Scottish-born Canadian poet and orator known as the Blind Bard of Megantic

Archibald McKillop (1 August 1825 – 26 September 1904), commonly referred to as the Blind Bard of Megantic, was a Scottish-born Canadian poet and orator known for his contributions to the temperance cause and for his literary work celebrating Scottish heritage, Canadian landscapes, and civic values.

== Early life and education ==
McKillop was born on July 4, 1824 in Lochranza on the Isle of Arran, Scotland. In 1829, at the age of five, he emigrated to Lower Canada with a group of settlers from Arran led by his father, also named Archibald McKillop. The family settled in the Eastern Townships region, near Inverness, in what became known as the Arran settlement.

Archibald McKillop’s father played a prominent role in the early Inverness settlement. In 1837, he was appointed Commissioner for the Summary Trial of Small Causes in Inverness, Megantic County. Archibald McKillop’s father played a central role in leading the original 1829 Scottish settlement at Inverness in Lower Canada. In a letter dated October 1839, he described the hardships faced by settlers, particularly the lack of promised infrastructure like the Gosford Road, and the economic isolation this caused. He also expressed frustration over land allocation issues and the migration of younger settlers to the United States due to limited opportunities.

Raised on a farm in Inverness, McKillop showed early promise in writing. He received formal education in Lachine and later studied at the University of Toronto. His academic development was strongly encouraged by his father, who had attended the University of Edenborough and placed a high value on education.

== Loss of sight and public life ==
McKillop lost his sight gradually following an injury to one of his eyes sustained during a visit home for Christmas. Despite the disability, he became a respected public speaker and was especially active in the temperance movement. He gave many speeches throughout Canada and became well known for his moral convictions and his clear speaking style.

McKillop also took part in political and religious debates and was recognized for his strong and sometimes firm opinions. His writing often expressed loyalty to his Scottish roots, admiration for Canada, and a deep love for nature. He was closely involved with the Scottish Society of Canada, who considered him their Celtic bard.

== Literary contributions ==
His poems reflected themes like nature, religion, national pride, and temperance. One of his best known works, Thoughts on Megantic, Past, Present and Future, was read publicly in 1896 at a Temperance Society event in Inverness. The poem shows his emotional connection to the Megantic region and his continued support for social reform.

== Later life ==
In 1886, McKillop placed a newspaper ad offering a 200-acre farm for sale in Sainte-Julie de Somerset, describing it as fertile and well built, just two miles from the church. The ad reflects his role as a local landowner involved in agricultural affairs.

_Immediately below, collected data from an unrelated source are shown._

Lemma safe_queryLists p Q w0 :
  (forall l w', Ev w0 w' -> Inv w' -> Forall (fun lm => known p lm (w_pg w')) l -> Q (Ok l) w') ->
  (forall w', Ev w0 w' -> Inv w' -> Q ioError w') ->
  safe (MetaStore.queryLists p) Q w0.
Proof.
  intros HQ Herr. apply safe_pg; [by intros; apply preserves_same| |done].
  intros now w w' HE HI HE' HI' Hpg. apply HQ; [done|done|]. rewrite Hpg.
  apply (sqlSelectLists_known p now); [apply (proj1 HI)|done].
Qed.

(** A statement that only reads. *)
Lemma safe_pg_read {A} (f : Z -> pg -> result A * pg) (Q : result A -> world -> Prop) w0 :
  (forall now db, (f now db).2 = db) ->
  (forall now w', Ev w0 w' -> Inv w' -> Q (f now (w_pg w')).1 w') ->
  (forall w', Ev w0 w' -> Inv w' -> Q ioError w') ->
  safe (pgCall f) Q w0.
Proof.
  intros Hf HQ Herr. apply safe_pg; [|intros now w w' _ _ HE' HI' Hpg|done].
  - intros now db Hinv _. rewrite Hf. by apply preserves_same.
  - rewrite Hf in Hpg. rewrite <- Hpg. by apply HQ.
Qed.

Lemma safe_GetList id Q w0 :
  (forall o w', Ev w0 w' -> Inv w' ->
     match o with Some lm => known (fun _ => true) lm (w_pg w') /\ MetaStore.ID lm = id | None => True end ->
     Q (Ok o) w') ->
  (forall w', Ev w0 w' -> Inv w' -> Q ioError w') ->
  safe (MetaStore.GetList id) Q w0.
Proof.
  intros HQ Herr. apply safe_pg_read; [done| |done]. intros now w' HE HI. apply HQ; [done|done|].
  destruct (lists (w_pg w') !! id) as [r|] eqn:Hr; simpl; [|done].
  pose proof (MetaStore.row_id _ _ (MetaStore.inv_rows _ (inv_pg w' HI) id r Hr)) as Hid.
  split; [|done]. exists r, r. split_and!; try done. simpl. by rewrite Hid.
Qed.

(** Statements that keep the tables whatever they are. *)
Lemma safe_pg_any {A} (f : Z -> pg -> result A * pg) (Q : result A -> world -> Prop) w0 :
  (forall now db, MetaStore.pg_inv db -> preserves db (f now db).2) ->
  (forall r w', Ev w0 w' -> Inv w' -> Q r w') -> safe (pgCall f) Q w0.
Proof. intros Hf HQ. apply safe_pg; auto. Qed.

Lemma safe_CreateList id bits size k shard Q w0 :
  list_good bits size ->
  (forall r w', Ev w0 w' -> Inv w' -> Q r w') ->
  safe (MetaStore.CreateList id bits size k shard) Q w0.
Proof.
  intros Hg HQ. apply safe_bindErr, safe_pg_any; [intros; by apply create_preserves|].
  intros [u|e] w' HE HI; [apply safe_ret|]; by apply HQ.
Qed.

Lemma safe_Freeze id Q w0 :
  (forall r w', Ev w0 w' -> Inv w' -> Q r w') -> safe (MetaStore.Freeze id) Q w0.
Proof. apply safe_pg_any. intros. by apply freeze_preserves. Qed.

Lemma safe_Archive id Q w0 :
  (forall r w', Ev w0 w' -> Inv w' -> Q r w') -> safe (MetaStore.Archive id) Q w0.
Proof. apply safe_pg_any. intros. by apply archive_preserves. Qed.
Lemma handleAllocate_wp s issuer body w :
  Pool.manager_ok (pool s) -> Rely.Inv w ->
  wp (handleAllocate s issuer body) (fun resp w' => match resp with
    | Created url idx exp => allocated s issuer exp w w' url idx /\ exp <= w_clock w + MaxExpiry s /\
        match body with
        | Some (Ok e) => exp = if e =? zeroTime then w_clock w + MaxExpiry s else e
        | _ => exp = w_clock w + MaxExpiry s
        end
    | _ => True end) w.
Proof.
  intros Hm HI.
  unfold handleAllocate.
  assert (forall e, wp (allocateLoop maxAllocateAttempts s issuer e) (fun resp w' => match resp with
    | Created url idx e' => e' = e /\ allocated s issuer e w w' url idx | _ => True end) w) as Hloop
    by (intros e; by apply allocateLoop_wp).
  destruct body as [[e|e]|]; [| |].
  - apply wp_bind, wp_getNow. cbv zeta. destruct (e =? zeroTime).
    + eapply wp_mono; [apply Hloop|]. intros [] w2 H2; try done. destruct H2 as [-> H2].
      split_and!; done || lia.
    + destruct (Z.ltb_spec (w_clock w + MaxExpiry s) e); [by apply wp_ret|].
      eapply wp_mono; [apply Hloop|]. intros [] w2 H2; try done. destruct H2 as [-> H2].
      split_and!; done || lia.
  - by apply wp_ret.
  - apply wp_bind, wp_getNow. cbv zeta. rewrite Z.eqb_refl.
    eapply wp_mono; [apply Hloop|]. intros [] w2 H2; try done. destruct H2 as [-> H2].
    split_and!; done || lia.
Qed.

(** The only answer with code 204. *)
Lemma handleSetStatus_code s issuer listID idxParam body w :
  wp (handleSetStatus s issuer listID idxParam body) (fun resp _ => code resp = 204 -> resp = NoContent) w.
Proof.
  apply handleSetStatus_wp; [by intros c m w' Hc _ ?|].
  intros idx name st al r w1 _ _ _ _ _ _ _ _. cbv zeta.
  unfold wp. destruct (run (BitmapStore.SetStatus _ _ _ _ _ _) w1) as [[v|e] w2]; done.
Qed.

End Runs.

(** ** An example: a list with two entries allocated to one issuer *)

#[local] Existing Instance Token.Concrete.ecdsa.
(* ===== verification/Trust.v ===== *)
(** * internal/trust: is this key trusted?

    The interface [Evaluator] and its two implementations: [AllowAll], and
    [AuthZEN], which asks a policy decision point over HTTP. The HTTP client
    and the JSON codec are parameters. The theorem: the AuthZEN evaluator
    fails closed. *)

From S2P Require Import Prelude GoStrings Prog World.

Module Trust.

(** A JSON value as Go's [any]. *)
Inductive any : Type :=
| ANull
| ABool (b : bool)
| ANumber (n : Z)
| AString (s : string)
| AArray (l : list any)
| AObject (l : list (string * any)).

(** [m[key]] of a map as [encoding/json] fills it: the last entry wins. *)
Fixpoint lookupKey (key : string) (m : list (string * any)) : option any :=
  match m with
  | [] => None
  | (k, v) :: rest =>
      match lookupKey key rest with
      | Some v' => Some v'
      | None => if bool_decide (k = key) then Some v else None
      end
  end.

Record Decision := MkDecision {
  Trusted : bool;
  Reason : string
}.

Definition CredentialJWK : string := "jwk".
Definition CredentialX5C : string := "x5c".

(** [cJWK] is [None] for a nil map. *)
Record Credential := MkCredential {
  cType : string;
  cJWK : option (list (string * any));
  cX5C : list string
}.

Definition CredentialFromJWK (jwk : list (string * any)) : Credential :=
  MkCredential CredentialJWK (Some jwk) [].

Definition CredentialFromX5C (chain : list string) : Credential :=
  MkCredential CredentialX5C None chain.

(** The interface the authorization server uses. *)
Class Evaluator := {
  Evaluate : string -> Credential -> prog world (result Decision);
  Name : string
}.

(** ** AllowAllEvaluator *)

Definition AllowAll : Evaluator := {|
  Evaluate _ _ := Ret (Ok (MkDecision true "no trust PDP configured (fail-open default)"));
  Name := "allow-all"
|}.

(** ** AuthZENEvaluator *)

Record authzenRequest := MkAuthzenRequest {
  subjectType : string;
  subjectID : string;
  resourceType : string;
  resourceID : string;
  resourceKey : list any;
  action : option string
}.

(** [pReason] is [None] when context is absent. *)
Record authzenResponse := MkAuthzenResponse {
  pDecision : bool;
  pReason : option (list (string * any))
}.

(** [Do] sends a POST and gives the status and the body, or an error;
    [validURL] is what [http.NewRequest] accepts. *)
Class Http := {
  validURL : string -> bool;
  Do : string -> list Z -> prog world (result (Z * list Z))
}.

Class AuthzenJson := {
  marshalRequest : authzenRequest -> result (list Z);
  decodeResponse : list Z -> result authzenResponse
}.

Section AuthZEN.
Context `{!Http} `{!AuthzenJson}.

Record AuthZENEvaluator := MkAuthZENEvaluator {
  baseURL : string;
  actionName : string
}.

Definition maxAuthZENResponseBytes : Z := Z.shiftl 1 20.

(** What a reader limited to [n] bytes gives of [b]. *)
Definition limitReader (n : Z) (b : list Z) : list Z :=
  if Z.of_nat (length b) <=? n then b else take (Z.to_nat n) b.

Definition credentialKey (cred : Credential) : result (list any) :=
  if bool_decide (cType cred = CredentialJWK) then
    match cJWK cred with
    | None => Err (ErrMsg "trust: credential type jwk has no JWK")
    | Some jwk => Ok [AObject jwk]
    end
  else if bool_decide (cType cred = CredentialX5C) then
    match cX5C cred with
    | [] => Err (ErrMsg "trust: credential type x5c has no certificate chain")
    | chain => Ok (AString <$> chain)
    end
  else Err (ErrMsg "trust: unsupported credential type").

Definition request (e : AuthZENEvaluator) (subject : string) (cred : Credential) (key : list any) :
    authzenRequest :=
  MkAuthzenRequest "key" subject (cType cred) subject key
    (if bool_decide (actionName e = "") then None else Some (actionName e)).

(** The reason given with a decision. *)
Definition reasonOf (parsed : authzenResponse) : string :=
  let reason := match pReason parsed with
                | Some m => match lookupKey "message" m with
                            | Some (AString r) => r
                            | _ => "denied by policy"
                            end
                | None => "denied by policy"
                end in
  if pDecision parsed then "trusted by policy" else reason.

Definition evaluate (e : AuthZENEvaluator) (subject : string) (cred : Credential) :
    prog world (result Decision) :=
  match credentialKey cred with
  | Err err => Ret (Err err)
  | Ok key =>
      match marshalRequest (request e subject cred key) with
      | Err err => Ret (Err err)
      | Ok body =>
          let url := baseURL e +:+ "/evaluation" in
          if negb (validURL url) then Ret (Err (ErrMsg "trust: build authzen request"))
          else
            try! resp := Do url body in
            if negb (resp.1 =? 200) then Ret (Err (ErrMsg "trust: authzen PDP returned HTTP status"))
            else
              match decodeResponse (limitReader maxAuthZENResponseBytes resp.2) with
              | Err err => Ret (Err err)
              | Ok parsed => Ret (Ok (MkDecision (pDecision parsed) (reasonOf parsed)))
              end
      end
  end.

Definition AuthZEN (e : AuthZENEvaluator) : Evaluator := {|
  Evaluate := evaluate e;
  Name := "authzen:" +:+ baseURL e
|}.

End AuthZEN.

(** ** Properties *)

(** C36: the AuthZEN evaluator fails closed. A decision, and in particular a
    trusted one, is only ever what the policy decision point said: the
    credential was one of the two kinds, the request named the subject and
    that credential's key, the answer had status 200 and decoded to exactly
    this decision. Every other course of events is an error. *)
Theorem authzen_fails_closed `{!Http} `{!AuthzenJson} (e : AuthZENEvaluator) (subject : string)
    (cred : Credential) (d : Decision) (w w' : world) :
  run (@Evaluate (AuthZEN e) subject cred) w = (Ok d, w') ->
  exists key body resp parsed,
    credentialKey cred = Ok key /\ marshalRequest (request e subject cred key) = Ok body /\
    run (Do (baseURL e +:+ "/evaluation") body) w = (Ok (200, resp), w') /\
    decodeResponse (limitReader maxAuthZENResponseBytes resp) = Ok parsed /\
    Trusted d = pDecision parsed /\ Reason d = reasonOf parsed.
Proof.
  cbn [Evaluate AuthZEN]. unfold evaluate.
  destruct (credentialKey cred) as [key|]; [|done].
  destruct (marshalRequest _) as [body|] eqn:Hm; [|done].
  destruct (validURL _); [|done]. cbn [negb]. rewrite run_bindErr.
  destruct (run (Do _ body) w) as [[[status resp]|err] w1] eqn:Hdo; [|done]. cbn [fst snd].
  destruct (Z.eqb_spec status 200) as [->|]; [|done]. cbn [negb].
  destruct (decodeResponse _) as [parsed|] eqn:Hd; [|done]. cbn [run]. intros [= <- <-].
  exists key, body, resp, parsed. split_and!; done.
Qed.

(** A decision point that trusts one key. *)
#[local] Instance exampleHttp : Http := {|
  validURL _ := true;
  Do _ body := Ret (Ok (200, body))
|}.

#[local] Instance exampleJson : AuthzenJson := {|
  marshalRequest r := Ok (GoStrings.bytesOf (resourceID r));
  decodeResponse b := Ok (MkAuthzenResponse (bool_decide (b = GoStrings.bytesOf "me")) None)
|}.

Definition exampleWorld : world := MkWorld pgEmpty ∅ ∅ [] 0 [] [].

Lemma authzen_fails_closed_witness :
  exists key, credentialKey (CredentialFromX5C ["MA=="]) = Ok key.
Proof.
  assert (run (@Evaluate (AuthZEN (MkAuthZENEvaluator "https://pdp" "")) "me" (CredentialFromX5C ["MA=="]))
    exampleWorld = (Ok (MkDecision true "trusted by policy"), exampleWorld)) as Hrun.
  { reflexivity. }
  destruct (authzen_fails_closed (MkAuthZENEvaluator "https://pdp" "") "me" (CredentialFromX5C ["MA=="])
    (MkDecision true "trusted by policy") exampleWorld exampleWorld Hrun) as (key & _ & _ & _ & Hk & _).
  exists key. exact Hk.
Defined.

End Trust.
Lemma status_changes_only_by_owner_witness :
  Rely.entryOf exampleAfter "s1" "s1.ab" (Ingestion.exampleRow 2) 2 =
  Rely.entryOf (Ingestion.exampleWorld 2) "s1" "s1.ab" (Ingestion.exampleRow 2) 2.
Proof.
  destruct exampleAfter_row as (r' & Hr' & Hs). destruct exampleAlloc as (al & Hal & Hown).
  set (others := isThreadBut (WA := Some (Rely.MkWatch "s1" "s1.ab" 2 (al_issuer_id al) None))).
  assert (others (exampleRequest "a")) as Ha.
  { exists (exampleTask "a"). split; [exact exampleServer_ok|]. split; [exact I|reflexivity]. }
  assert (others exampleIntruder) as Hi.
  { exists intruderTask. split; [exact exampleServer_ok|]. split; [|reflexivity].
    intros [Heq _]. cbn in Heq. rewrite Hown in Heq. discriminate. }
  apply (status_changes_only_by_owner _ _ _ _ "s1" "s1.ab" 2 al (Ingestion.exampleRow 2) r'
    (Ingestion.ingestionWorld_inv 2 (or_intror eq_refl)) Hal (Forall_cons_2 _ _ _ Ha (Forall_cons_2 _ _ _ Hi (Forall_nil_2 _)))
    (pool_run_two others _ _ _ _ _ _ _ (surjective_pairing _) (surjective_pairing _))
    (Ingestion.exampleRow_lookup 2 (or_intror eq_refl)) Hr').
  rewrite Hs. discriminate.
Defined.

(** ** The window the decoys leave *)

(** A decoy pass of the example that has made its last check, and then the
    allocation of the index it drew. *)
Definition racingPass : prog world answer := thread (DecoyTick Decoy.exampleNoiser).

Definition raceStart : prog world answer * world := runFor 6 racingPass Decoy.exampleWorld.

Definition raceMiddle : answer * world := run (exampleRequest "a") raceStart.2.

Definition raceEnd : answer * world := run raceStart.1 raceMiddle.2.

In 1890, McKillop visited Donald Morrison, the "Megantic outlaw," at the St. Vincent de Paul Penitentiary. The two conversed in Gaelic, and McKillop offered Morrison moral and spiritual encouragement, advising him to seek comfort in the Bible. The visit was marked by tension with prison officials, particularly the warden, whose treatment of McKillop was described in contemporary reports as brusque and dismissive.

== Legacy and death ==
In the 1970s, a collection of McKillop’s poetry titled Collected Verse: The Blind Bard of Megantic was published with the support of his nephew, Neil McKillop. The book includes several poems celebrating Megantic County, as well as works reflecting his strong support for temperance and loyalty to the Crown.

One poem, The Drunken Bear, offers a humorous take on the dangers of alcohol, using rural storytelling and rhyme to make its point. The collection helped renew interest in McKillop’s work among descendants of Eastern Townships settlers across Canada.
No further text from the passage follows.